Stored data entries
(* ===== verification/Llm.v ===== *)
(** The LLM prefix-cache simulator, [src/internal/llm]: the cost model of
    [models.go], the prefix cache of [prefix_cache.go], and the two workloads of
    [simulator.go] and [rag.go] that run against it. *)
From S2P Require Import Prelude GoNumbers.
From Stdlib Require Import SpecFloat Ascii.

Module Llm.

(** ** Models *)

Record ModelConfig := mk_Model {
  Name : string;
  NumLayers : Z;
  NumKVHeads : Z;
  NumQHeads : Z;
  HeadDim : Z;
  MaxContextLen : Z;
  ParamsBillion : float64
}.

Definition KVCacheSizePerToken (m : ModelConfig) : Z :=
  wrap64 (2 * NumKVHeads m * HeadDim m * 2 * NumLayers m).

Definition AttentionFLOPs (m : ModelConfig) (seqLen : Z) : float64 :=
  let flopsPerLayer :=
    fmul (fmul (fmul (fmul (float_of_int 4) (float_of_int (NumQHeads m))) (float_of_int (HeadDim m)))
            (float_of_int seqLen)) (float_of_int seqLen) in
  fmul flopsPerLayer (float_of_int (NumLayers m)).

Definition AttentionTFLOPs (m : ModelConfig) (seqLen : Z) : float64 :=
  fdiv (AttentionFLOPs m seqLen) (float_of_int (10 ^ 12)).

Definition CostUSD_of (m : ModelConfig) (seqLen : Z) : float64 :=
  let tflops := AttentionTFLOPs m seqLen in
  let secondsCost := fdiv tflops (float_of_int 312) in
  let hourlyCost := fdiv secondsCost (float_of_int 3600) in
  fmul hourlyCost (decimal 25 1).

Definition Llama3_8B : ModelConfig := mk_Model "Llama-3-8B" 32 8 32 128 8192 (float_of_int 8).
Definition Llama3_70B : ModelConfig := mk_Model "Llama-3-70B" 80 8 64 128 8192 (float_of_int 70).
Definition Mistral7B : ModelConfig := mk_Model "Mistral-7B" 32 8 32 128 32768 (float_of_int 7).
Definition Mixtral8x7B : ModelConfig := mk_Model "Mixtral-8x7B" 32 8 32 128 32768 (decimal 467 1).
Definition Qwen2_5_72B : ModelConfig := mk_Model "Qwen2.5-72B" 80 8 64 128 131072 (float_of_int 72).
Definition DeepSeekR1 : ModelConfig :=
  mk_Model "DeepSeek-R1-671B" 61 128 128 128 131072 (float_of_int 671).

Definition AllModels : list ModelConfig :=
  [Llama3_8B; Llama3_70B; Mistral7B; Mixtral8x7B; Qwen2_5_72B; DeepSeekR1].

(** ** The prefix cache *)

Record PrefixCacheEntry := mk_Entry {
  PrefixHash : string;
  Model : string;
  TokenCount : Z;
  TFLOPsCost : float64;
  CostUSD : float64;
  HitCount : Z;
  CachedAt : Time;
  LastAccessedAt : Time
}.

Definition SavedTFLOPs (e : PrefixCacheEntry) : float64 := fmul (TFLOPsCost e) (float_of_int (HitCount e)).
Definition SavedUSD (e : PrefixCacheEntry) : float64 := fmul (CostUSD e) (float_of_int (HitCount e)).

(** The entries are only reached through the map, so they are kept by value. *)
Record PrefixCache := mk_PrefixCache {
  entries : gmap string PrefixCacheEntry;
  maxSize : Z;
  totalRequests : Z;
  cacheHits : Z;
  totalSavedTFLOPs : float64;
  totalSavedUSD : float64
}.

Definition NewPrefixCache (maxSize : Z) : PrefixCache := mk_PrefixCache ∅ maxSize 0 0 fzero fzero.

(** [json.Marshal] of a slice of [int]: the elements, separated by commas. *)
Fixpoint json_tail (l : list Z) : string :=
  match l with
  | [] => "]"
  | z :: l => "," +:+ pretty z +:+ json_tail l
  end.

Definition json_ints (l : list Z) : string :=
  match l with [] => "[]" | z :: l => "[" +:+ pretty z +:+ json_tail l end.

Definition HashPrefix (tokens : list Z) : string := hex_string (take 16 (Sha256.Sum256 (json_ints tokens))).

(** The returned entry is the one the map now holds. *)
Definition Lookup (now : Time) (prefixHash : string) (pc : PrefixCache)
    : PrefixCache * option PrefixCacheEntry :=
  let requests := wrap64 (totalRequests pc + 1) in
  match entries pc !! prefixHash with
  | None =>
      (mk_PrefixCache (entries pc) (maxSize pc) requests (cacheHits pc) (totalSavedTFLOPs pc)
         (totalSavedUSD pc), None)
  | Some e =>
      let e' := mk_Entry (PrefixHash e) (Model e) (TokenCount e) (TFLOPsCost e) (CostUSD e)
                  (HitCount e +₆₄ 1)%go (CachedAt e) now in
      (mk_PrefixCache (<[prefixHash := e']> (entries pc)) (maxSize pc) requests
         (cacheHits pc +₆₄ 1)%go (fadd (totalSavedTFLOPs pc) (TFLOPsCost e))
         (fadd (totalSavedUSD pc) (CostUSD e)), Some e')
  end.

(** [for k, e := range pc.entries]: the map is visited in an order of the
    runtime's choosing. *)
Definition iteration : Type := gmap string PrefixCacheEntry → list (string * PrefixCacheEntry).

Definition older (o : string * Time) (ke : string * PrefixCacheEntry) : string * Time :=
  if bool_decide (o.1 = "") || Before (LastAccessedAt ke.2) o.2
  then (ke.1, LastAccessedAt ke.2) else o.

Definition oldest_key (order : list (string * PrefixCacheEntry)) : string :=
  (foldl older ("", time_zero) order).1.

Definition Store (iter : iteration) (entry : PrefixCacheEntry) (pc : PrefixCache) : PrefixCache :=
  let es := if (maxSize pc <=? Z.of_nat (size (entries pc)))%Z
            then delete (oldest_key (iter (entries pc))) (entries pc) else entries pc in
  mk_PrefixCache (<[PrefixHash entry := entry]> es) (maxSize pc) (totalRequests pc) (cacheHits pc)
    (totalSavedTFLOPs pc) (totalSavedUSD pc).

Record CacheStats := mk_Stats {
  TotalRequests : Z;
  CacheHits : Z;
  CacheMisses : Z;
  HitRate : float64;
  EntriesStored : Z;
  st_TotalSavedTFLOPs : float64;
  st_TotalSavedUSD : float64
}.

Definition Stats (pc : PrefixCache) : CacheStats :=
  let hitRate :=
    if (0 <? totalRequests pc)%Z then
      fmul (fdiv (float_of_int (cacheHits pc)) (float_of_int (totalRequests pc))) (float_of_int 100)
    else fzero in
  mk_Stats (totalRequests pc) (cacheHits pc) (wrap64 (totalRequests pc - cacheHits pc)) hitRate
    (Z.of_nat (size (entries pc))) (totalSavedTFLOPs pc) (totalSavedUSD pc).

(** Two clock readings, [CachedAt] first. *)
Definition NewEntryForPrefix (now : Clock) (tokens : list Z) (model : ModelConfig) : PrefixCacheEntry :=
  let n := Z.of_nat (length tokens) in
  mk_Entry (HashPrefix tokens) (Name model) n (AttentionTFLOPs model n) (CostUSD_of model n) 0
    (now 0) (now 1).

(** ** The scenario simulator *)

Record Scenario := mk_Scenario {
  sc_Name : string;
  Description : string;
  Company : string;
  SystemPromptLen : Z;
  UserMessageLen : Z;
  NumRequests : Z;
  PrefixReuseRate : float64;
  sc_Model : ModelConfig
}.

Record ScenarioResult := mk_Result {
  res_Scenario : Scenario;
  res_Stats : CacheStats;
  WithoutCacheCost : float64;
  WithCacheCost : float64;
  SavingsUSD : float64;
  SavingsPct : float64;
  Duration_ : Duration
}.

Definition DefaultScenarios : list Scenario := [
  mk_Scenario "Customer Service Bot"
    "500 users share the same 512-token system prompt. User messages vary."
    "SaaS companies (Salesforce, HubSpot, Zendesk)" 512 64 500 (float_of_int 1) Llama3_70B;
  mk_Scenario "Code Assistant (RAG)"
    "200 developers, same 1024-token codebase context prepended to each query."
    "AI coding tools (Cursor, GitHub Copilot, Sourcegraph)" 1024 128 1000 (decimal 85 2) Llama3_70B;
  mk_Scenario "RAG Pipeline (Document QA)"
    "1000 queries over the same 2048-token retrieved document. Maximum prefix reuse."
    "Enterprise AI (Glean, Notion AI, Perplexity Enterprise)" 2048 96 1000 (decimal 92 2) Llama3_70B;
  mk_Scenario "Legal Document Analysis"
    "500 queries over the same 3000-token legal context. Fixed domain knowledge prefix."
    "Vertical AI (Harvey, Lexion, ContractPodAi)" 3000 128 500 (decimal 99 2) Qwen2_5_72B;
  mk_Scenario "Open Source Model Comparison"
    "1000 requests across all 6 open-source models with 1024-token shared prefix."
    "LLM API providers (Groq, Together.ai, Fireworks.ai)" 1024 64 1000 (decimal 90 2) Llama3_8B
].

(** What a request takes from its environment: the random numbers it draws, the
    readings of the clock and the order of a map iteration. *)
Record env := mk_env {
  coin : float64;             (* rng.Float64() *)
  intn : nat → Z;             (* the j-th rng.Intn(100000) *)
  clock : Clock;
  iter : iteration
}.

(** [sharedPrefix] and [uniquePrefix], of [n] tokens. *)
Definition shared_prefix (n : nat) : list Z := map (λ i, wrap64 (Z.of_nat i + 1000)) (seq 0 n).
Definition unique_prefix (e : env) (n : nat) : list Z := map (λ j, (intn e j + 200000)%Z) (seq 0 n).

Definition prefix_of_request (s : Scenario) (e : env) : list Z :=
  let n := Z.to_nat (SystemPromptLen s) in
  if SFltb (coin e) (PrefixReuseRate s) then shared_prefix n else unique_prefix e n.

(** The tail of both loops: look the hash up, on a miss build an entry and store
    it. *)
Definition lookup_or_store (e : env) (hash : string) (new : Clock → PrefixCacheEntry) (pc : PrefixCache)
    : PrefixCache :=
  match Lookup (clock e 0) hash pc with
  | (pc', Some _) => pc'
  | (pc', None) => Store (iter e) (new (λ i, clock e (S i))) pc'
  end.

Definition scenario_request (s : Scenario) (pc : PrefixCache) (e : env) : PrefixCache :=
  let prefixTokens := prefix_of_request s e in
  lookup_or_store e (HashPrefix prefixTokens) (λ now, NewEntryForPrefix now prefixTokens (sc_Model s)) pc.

Description of the task | Once you reach the line with "Record PrefixCache := mk_PrefixCache" in the data above, copy it and every line after it exactly, up to and including the line with "PrefixCache * option".

Answer area |
Record PrefixCache := mk_PrefixCache {
  entries : gmap string PrefixCacheEntry;
  maxSize : Z;
  totalRequests : Z;
  cacheHits : Z;
  totalSavedTFLOPs : float64;
  totalSavedUSD : float64
}.

Definition NewPrefixCache (maxSize : Z) : PrefixCache := mk_PrefixCache ∅ maxSize 0 0 fzero fzero.

(** [json.Marshal] of a slice of [int]: the elements, separated by commas. *)
Fixpoint json_tail (l : list Z) : string :=
  match l with
  | [] => "]"
  | z :: l => "," +:+ pretty z +:+ json_tail l
  end.

Definition json_ints (l : list Z) : string :=
  match l with [] => "[]" | z :: l => "[" +:+ pretty z +:+ json_tail l end.

Definition HashPrefix (tokens : list Z) : string := hex_string (take 16 (Sha256.Sum256 (json_ints tokens))).

(** The returned entry is the one the map now holds. *)
Definition Lookup (now : Time) (prefixHash : string) (pc : PrefixCache)
    : PrefixCache * option PrefixCacheEntry :=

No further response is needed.